(Collected data entries)
━━━━━━━━

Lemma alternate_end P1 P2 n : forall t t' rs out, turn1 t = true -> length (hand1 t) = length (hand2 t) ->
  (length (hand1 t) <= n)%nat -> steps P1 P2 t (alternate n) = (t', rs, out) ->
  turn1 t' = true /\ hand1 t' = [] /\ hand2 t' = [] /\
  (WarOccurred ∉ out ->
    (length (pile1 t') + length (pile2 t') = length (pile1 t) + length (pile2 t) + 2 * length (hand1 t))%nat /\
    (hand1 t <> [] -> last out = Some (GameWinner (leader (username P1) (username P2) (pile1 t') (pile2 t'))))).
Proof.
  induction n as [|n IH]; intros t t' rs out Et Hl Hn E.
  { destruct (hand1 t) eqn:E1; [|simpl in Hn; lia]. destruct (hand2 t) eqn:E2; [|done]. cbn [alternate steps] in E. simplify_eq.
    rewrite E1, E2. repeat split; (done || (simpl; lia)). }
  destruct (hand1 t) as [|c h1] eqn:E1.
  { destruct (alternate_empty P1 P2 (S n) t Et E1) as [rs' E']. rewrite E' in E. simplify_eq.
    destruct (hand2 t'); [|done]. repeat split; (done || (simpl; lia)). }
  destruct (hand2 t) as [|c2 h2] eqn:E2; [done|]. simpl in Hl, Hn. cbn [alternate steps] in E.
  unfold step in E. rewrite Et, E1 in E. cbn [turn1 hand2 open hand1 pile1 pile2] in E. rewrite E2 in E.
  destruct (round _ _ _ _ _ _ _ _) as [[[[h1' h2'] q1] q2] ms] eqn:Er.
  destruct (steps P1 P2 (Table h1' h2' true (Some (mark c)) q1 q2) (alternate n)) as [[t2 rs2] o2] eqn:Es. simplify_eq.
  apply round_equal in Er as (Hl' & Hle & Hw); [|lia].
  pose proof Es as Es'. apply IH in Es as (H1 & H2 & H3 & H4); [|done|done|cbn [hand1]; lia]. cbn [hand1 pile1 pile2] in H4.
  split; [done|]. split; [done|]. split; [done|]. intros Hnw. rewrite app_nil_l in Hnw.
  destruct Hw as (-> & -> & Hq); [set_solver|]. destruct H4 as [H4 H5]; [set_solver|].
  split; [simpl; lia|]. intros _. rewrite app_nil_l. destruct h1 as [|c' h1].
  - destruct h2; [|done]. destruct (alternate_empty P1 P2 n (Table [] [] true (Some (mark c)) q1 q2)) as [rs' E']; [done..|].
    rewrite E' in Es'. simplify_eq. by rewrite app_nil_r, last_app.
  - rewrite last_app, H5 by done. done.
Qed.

━━━━━━━━

TO DO: Print all the entries exactly as written.

RESULT FOR THIS TASK:
Lemma alternate_end P1 P2 n : forall t t' rs out, turn1 t = true -> length (hand1 t) = length (hand2 t) ->
  (length (hand1 t) <= n)%nat -> steps P1 P2 t (alternate n) = (t', rs, out) ->
  turn1 t' = true /\ hand1 t' = [] /\ hand2 t' = [] /\
  (WarOccurred ∉ out ->
    (length (pile1 t') + length (pile2 t') = length (pile1 t) + length (pile2 t) + 2 * length (hand1 t))%nat /\
    (hand1 t <> [] -> last out = Some (GameWinner (leader (username P1) (username P2) (pile1 t') (pile2 t'))))).
Proof.
  induction n as [|n IH]; intros t t' rs out Et Hl Hn E.
  { destruct (hand1 t) eqn:E1; [|simpl in Hn; lia]. destruct (hand2 t) eqn:E2; [|done]. cbn [alternate steps] in E. simplify_eq.
    rewrite E1, E2. repeat split; (done || (simpl; lia)). }
  destruct (hand1 t) as [|c h1] eqn:E1.
  { destruct (alternate_empty P1 P2 (S n) t Et E1) as [rs' E']. rewrite E' in E. simplify_eq.
    destruct (hand2 t'); [|done]. repeat split; (done || (simpl; lia)). }
  destruct (hand2 t) as [|c2 h2] eqn:E2; [done|]. simpl in Hl, Hn. cbn [alternate steps] in E.
  unfold step in E. rewrite Et, E1 in E. cbn [turn1 hand2 open hand1 pile1 pile2] in E. rewrite E2 in E.
  destruct (round _ _ _ _ _ _ _ _) as [[[[h1' h2'] q1] q2] ms] eqn:Er.
  destruct (steps P1 P2 (Table h1' h2' true (Some (mark c)) q1 q2) (alternate n)) as [[t2 rs2] o2] eqn:Es. simplify_eq.
  apply round_equal in Er as (Hl' & Hle & Hw); [|lia].
  pose proof Es as Es'. apply IH in Es as (H1 & H2 & H3 & H4); [|done|done|cbn [hand1]; lia]. cbn [hand1 pile1 pile2] in H4.
  split; [done|]. split; [done|]. split; [done|]. intros Hnw. rewrite app_nil_l in Hnw.
  destruct Hw as (-> & -> & Hq); [set_solver|]. destruct H4 as [H4 H5]; [set_solver|].
  split; [simpl; lia|]. intros _. rewrite app_nil_l. destruct h1 as [|c' h1].
  - destruct h2; [|done]. destruct (alternate_empty P1 P2 n (Table [] [] true (Some (mark c)) q1 q2)) as [rs' E']; [done..|].
    rewrite E' in Es'. simplify_eq. by rewrite app_nil_r, last_app.
  - rewrite last_app, H5 by done. done.
Qed.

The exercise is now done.